EXERCISE:
Print exactly those lines that run from the beginning of the data to the line bearing "intros Hs0 Hn0. unfold penalty.", inclusive.

Collected data:
Segment Open

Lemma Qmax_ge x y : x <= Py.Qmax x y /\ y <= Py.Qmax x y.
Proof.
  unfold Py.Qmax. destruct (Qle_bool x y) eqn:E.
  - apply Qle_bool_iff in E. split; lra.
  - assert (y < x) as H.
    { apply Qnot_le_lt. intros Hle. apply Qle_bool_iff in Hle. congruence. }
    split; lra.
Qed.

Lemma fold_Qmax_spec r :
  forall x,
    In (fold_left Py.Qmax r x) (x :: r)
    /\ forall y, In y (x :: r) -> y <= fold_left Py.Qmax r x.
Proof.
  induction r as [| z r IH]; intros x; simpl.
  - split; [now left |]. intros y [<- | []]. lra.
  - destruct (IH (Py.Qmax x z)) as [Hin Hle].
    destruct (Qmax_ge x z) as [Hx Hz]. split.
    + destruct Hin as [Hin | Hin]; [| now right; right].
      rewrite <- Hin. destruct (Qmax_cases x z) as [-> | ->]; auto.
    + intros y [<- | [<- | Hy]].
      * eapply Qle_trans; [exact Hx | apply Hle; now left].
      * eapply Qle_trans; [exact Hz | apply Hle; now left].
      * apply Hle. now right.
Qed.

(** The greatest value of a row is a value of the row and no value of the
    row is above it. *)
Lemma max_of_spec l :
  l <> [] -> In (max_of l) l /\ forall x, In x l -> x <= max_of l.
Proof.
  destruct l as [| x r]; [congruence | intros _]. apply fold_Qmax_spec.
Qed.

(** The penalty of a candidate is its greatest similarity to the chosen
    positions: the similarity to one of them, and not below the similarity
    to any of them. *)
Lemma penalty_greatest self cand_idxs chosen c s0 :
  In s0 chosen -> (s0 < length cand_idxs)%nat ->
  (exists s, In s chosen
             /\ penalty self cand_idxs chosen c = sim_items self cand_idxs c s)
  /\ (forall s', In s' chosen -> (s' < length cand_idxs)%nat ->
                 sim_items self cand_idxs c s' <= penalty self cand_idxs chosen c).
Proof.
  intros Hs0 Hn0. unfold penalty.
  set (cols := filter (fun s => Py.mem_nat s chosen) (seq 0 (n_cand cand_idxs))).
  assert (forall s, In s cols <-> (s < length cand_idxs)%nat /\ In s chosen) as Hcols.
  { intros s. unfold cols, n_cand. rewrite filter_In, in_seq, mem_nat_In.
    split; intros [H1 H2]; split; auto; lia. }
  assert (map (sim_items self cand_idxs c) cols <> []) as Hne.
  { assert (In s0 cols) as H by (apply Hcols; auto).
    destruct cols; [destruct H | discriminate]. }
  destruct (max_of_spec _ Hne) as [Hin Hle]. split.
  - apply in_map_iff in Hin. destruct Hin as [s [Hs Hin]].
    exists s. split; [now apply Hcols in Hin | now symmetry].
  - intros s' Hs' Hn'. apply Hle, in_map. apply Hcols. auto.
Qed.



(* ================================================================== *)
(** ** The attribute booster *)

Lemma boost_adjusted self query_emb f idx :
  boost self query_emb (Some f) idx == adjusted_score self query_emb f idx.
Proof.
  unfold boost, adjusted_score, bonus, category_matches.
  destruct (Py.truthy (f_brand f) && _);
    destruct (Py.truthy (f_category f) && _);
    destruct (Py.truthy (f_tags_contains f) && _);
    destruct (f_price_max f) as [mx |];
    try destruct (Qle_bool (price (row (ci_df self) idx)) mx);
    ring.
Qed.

Segment Closed

RESPONSE AREA:
Lemma Qmax_ge x y : x <= Py.Qmax x y /\ y <= Py.Qmax x y.
Proof.
  unfold Py.Qmax. destruct (Qle_bool x y) eqn:E.
  - apply Qle_bool_iff in E. split; lra.
  - assert (y < x) as H.
    { apply Qnot_le_lt. intros Hle. apply Qle_bool_iff in Hle. congruence. }
    split; lra.
Qed.

Lemma fold_Qmax_spec r :
  forall x,
    In (fold_left Py.Qmax r x) (x :: r)
    /\ forall y, In y (x :: r) -> y <= fold_left Py.Qmax r x.
Proof.
  induction r as [| z r IH]; intros x; simpl.
  - split; [now left |]. intros y [<- | []]. lra.
  - destruct (IH (Py.Qmax x z)) as [Hin Hle].
    destruct (Qmax_ge x z) as [Hx Hz]. split.
    + destruct Hin as [Hin | Hin]; [| now right; right].
      rewrite <- Hin. destruct (Qmax_cases x z) as [-> | ->]; auto.
    + intros y [<- | [<- | Hy]].
      * eapply Qle_trans; [exact Hx | apply Hle; now left].
      * eapply Qle_trans; [exact Hz | apply Hle; now left].
      * apply Hle. now right.
Qed.

(** The greatest value of a row is a value of the row and no value of the
    row is above it. *)
Lemma max_of_spec l :
  l <> [] -> In (max_of l) l /\ forall x, In x l -> x <= max_of l.
Proof.
  destruct l as [| x r]; [congruence | intros _]. apply fold_Qmax_spec.
Qed.

(** The penalty of a candidate is its greatest similarity to the chosen
    positions: the similarity to one of them, and not below the similarity
    to any of them. *)
Lemma penalty_greatest self cand_idxs chosen c s0 :
  In s0 chosen -> (s0 < length cand_idxs)%nat ->
  (exists s, In s chosen
             /\ penalty self cand_idxs chosen c = sim_items self cand_idxs c s)
  /\ (forall s', In s' chosen -> (s' < length cand_idxs)%nat ->
                 sim_items self cand_idxs c s' <= penalty self cand_idxs chosen c).
Proof.
  intros Hs0 Hn0. unfold penalty.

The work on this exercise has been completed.